The Merchant Compliance Protection Service

There are two ways of processing an authorized credit card sale: use a credit card terminal through an integrated POS in the cash register of most stores or check the information through the internet. Whichever manner of processing you may choose, it will still require the transmission of relevant information through dial-up terminals or high speed internet connection. The problem lies with how this data is transmitted. There are several hackers who have stolen millions of credit card numbers and used it to their advantage while leaving credit card holders in a daze with regards to who unscrupulously used theirs. Thus, the need for increased security measures when performing business transactions through credit card accounts.

Network Security Scan is one method of guaranteeing the prevention of fraudulent credit card transactions. This is done through an automated tool which checks any vulnerability with regards to the merchant or the service provider system which it uses. It conducts a non-intrusive scan to Web applications and remotely reviews networks through the external-facing Internet Protocol (IP) address which the service provider or merchant provides. This is a must for all merchants who use external IP addresses in the completion of any credit card transaction.

For the purpose of compliance, network security scan should be performed every 90 days or once per quarter otherwise you will not pass the Merchant Compliance Requirements.

Can merchant compliance fees be avoided?

It is not wise to cancel your merchant account simply because it requires you to pay an additional merchant compliance fee because sooner or later all trusted credit card processing companies and banks will start charging the same. Moreover, this additional security feature is designed to give you more peace of mind when paying your bills or shopping expenses through credit cards.
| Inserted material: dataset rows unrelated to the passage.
Lemma writev_rounds_ok (Hs : writev_spec) rounds fuel : ∀ data k (st : @cst W S),
  Forall (λ v, v ≠ []) data → c_isClose (cs_conn st) = false →
  0 ≤ k ≤ Z.of_nat (length data) → Z.of_nat (length data) - k ≤ Z.of_nat rounds →
  (length (concat data) + stalls (cs_world st) < fuel)%nat →
  ∃ w', writev_rounds wait_writable sys_writev rounds fuel data k st = Done (None, with_world w' st) ∧
    sent w' = sent (cs_world st) ++ concat (drop (Z.to_nat k) data).
Proof.
  induction rounds as [|rounds IH]; intros data k st Hne Hcl Hk Hr Hf; cbn [writev_rounds];
    (destruct (k <? Z.of_nat (length data)) eqn:E; breflect;
     [|exists (cs_world st); rewrite drop_ge, app_nil_r by lia; split; [by destruct st|done]]); [lia|].
  set (rest := drop (Z.to_nat k) data).
  assert (Forall (λ v, v ≠ []) (take maxIoves rest)) as Hne' by (apply Forall_take; unfold rest; by apply Forall_drop).
  assert (length (concat (take maxIoves rest)) ≤ length (concat data))%nat as Hlen.
  { rewrite <- (take_drop (Z.to_nat k) data). fold rest. rewrite <- (take_drop maxIoves rest) at 2.
    rewrite !concat_app, !length_app. lia. }
  destruct (writev_loop_ok Hs fuel (take maxIoves rest) st Hne' Hcl ltac:(lia)) as (w1&E1&Hs1&Hst1).
  assert (doWritev wait_writable sys_writev fuel rest st
            = Done (inr (Z.of_nat (length (take maxIoves rest))), with_world w1 st)) as Ed.
  { unfold doWritev. erewrite bind_done by (by apply iovecs_ok). cbv beta. by erewrite bind_done by exact E1. }
  erewrite bind_done by exact Ed. cbv beta iota.
  assert (length rest = length data - Z.to_nat k)%nat as Hlr by (unfold rest; apply length_drop).
  rewrite length_take in *. unfold maxIoves in *.
  destruct (IH data (k + Z.of_nat (256 `min` length rest)) (with_world w1 st)) as (w2&E2&Hs2); try done; try lia.
  { cbn [with_world cs_world]. lia. }
  exists w2. split; [done|]. rewrite Hs2. cbn [with_world cs_world]. rewrite Hs1, <- app_assoc. f_equal.
  change (drop (Z.to_nat k) data) with rest.
  assert (concat rest = concat (take 256 rest) ++ concat (drop 256 rest)) as -> by (by rewrite <- concat_app, take_drop).
  f_equal. f_equal. unfold rest at 2. rewrite drop_drop.
  destruct (decide (256 ≤ length rest)%nat); [f_equal; lia|]. rewrite !drop_ge; [done|lia..].
Qed.
End writes.

(** [C17] A gathered write sends every byte once and in order: however the
    kernel cuts the transfers, however often the socket is full, and for any
    number of slices (the kernel gets at most 256 at a time), [writev] returns
    without an error and the concatenation of the slices has been sent. *)
Theorem conn_writev_exact {W S : Type} sys_writev wait_writable sent stalls data fuel (st : @cst W S) :
  writev_spec sys_writev wait_writable sent stalls → Forall (λ v, v ≠ []) data → c_isClose (cs_conn st) = false →
  (length (concat data) + stalls (cs_world st) < fuel)%nat →
  ∃ w', writev wait_writable sys_writev fuel data st = Done (None, with_world w' st) ∧
    sent w' = sent (cs_world st) ++ concat data.
Proof.
  intros Hs Hne Hcl Hf. unfold writev. destruct (_ =? 0) eqn:E; breflect.
  - destruct data; [|done]. exists (cs_world st). cbn. rewrite app_nil_r. by destruct st.
  - apply (writev_rounds_ok sys_writev wait_writable sent stalls Hs); try done; lia.
Qed.

(** A socket that is full every other time and takes at most three bytes. *)
Definition sock_writev (vs : list (list Z)) : M (list Z * nat) (Z + Z) := λ w,
  match w.2 with
  | Datatypes.S _ => Done (inl EAGAIN, w)
  | O => Done (inr (Z.min 3 (Z.of_nat (length (concat vs)))), (w.1 ++ take 3 (concat vs), 0%nat))
  end.
Definition sock_wait : M (list Z * nat) unit := λ w, Done (tt, (w.1, pred w.2)).

Lemma sock_writev_spec : writev_spec sock_writev sock_wait fst snd.
Proof.
  intros vs [l [|k]] Hne; [left|right].
  - eexists _, _. split; [reflexivity|]. cbn [fst snd]. split_and!; [|lia| |done].
    + destruct (concat vs); [done|]. cbn [length]. lia.
    + f_equal. destruct (decide (length (concat vs) ≤ 3)%nat); [rewrite !take_ge by lia; done|f_equal; lia].
  - eexists _, _. split; [reflexivity|]. split; [reflexivity|]. cbn. split; [done|lia].
Qed.

Lemma conn_writev_exact_witness :
  ∃ w', writev sock_wait sock_writev 20 [[1; 2]; [3; 4; 5; 6; 7]; [8]] (CSt newConnection tt ([0], 2%nat) [])
          = Done (None, CSt newConnection tt w' []) ∧ w'.1 = [0; 1; 2; 3; 4; 5; 6; 7; 8].
Proof.
  destruct (conn_writev_exact sock_writev sock_wait fst snd [[1; 2]; [3; 4; 5; 6; 7]; [8]] 20
              (CSt newConnection tt ([0], 2%nat) [])) as (w'&E&Hs).
  - apply sock_writev_spec.
  - repeat constructor; done.
  - reflexivity.
  - cbn. lia.
  - exists w'. exact (conj E Hs).
Defined.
The Process of Becoming Merchant Compliant

First and foremost, you will be classified into one of four merchant level types. This depends on the volume of business transactions you have incurred for the entire year. Each credit card processing company, like VISA, American Express, JCB, MasterCard and Discover, has their own definition for each type of merchant level. After identifying your validation type as fully defined and categorized by PCI DSS, you will be required to complete a Self Assessment Questionnaire that is in accordance with the Instructions and Guidelines provided for in the form. The information which you have stated will then be scanned through the PCI SSC Approved Scanning Vendor (ASV), only if you are a Type 4 or Type 5 as well as for merchants who have external facing IP addresses.

The next procedure which must be done is the relevant Attestation of Compliance which is to be submitted as proof that you have passed the scan. After which, you will then be declared as Merchant Compliant by PCI DSS.

Penalties for Non-Compliance

As mentioned earlier, every business or company who conducts transactions with debit cards or credit cards must be Merchant Compliant otherwise the company may need to pay a fine of $5,000 to $10,000 per month due to PCI compliance violations. Even worse, banks may even terminate your account with them or increase transaction fees since your payment transactions are not guaranteed.

The above mentioned consequences of non-compliance are just a few of the negative impacts your business may bear. Clients may also lose their trust and confidence on your company after realizing that you have not passed the requirement of PCI DSS.


Merchant compliance is a must in the present generation where almost all transactions are done through credit cards and debit cards. It is the product of the five major credit card processing companies who have suffered much because of several credit card frauds in the past. There is no sufficient reason why anyone would complain of the additional fees which must be paid in order to have additional security in their payment transactions. It is to the advantage of everyone especially the credit card holders, because it guarantees no unwanted and unscrupulous transactions ever take place with their credit card account.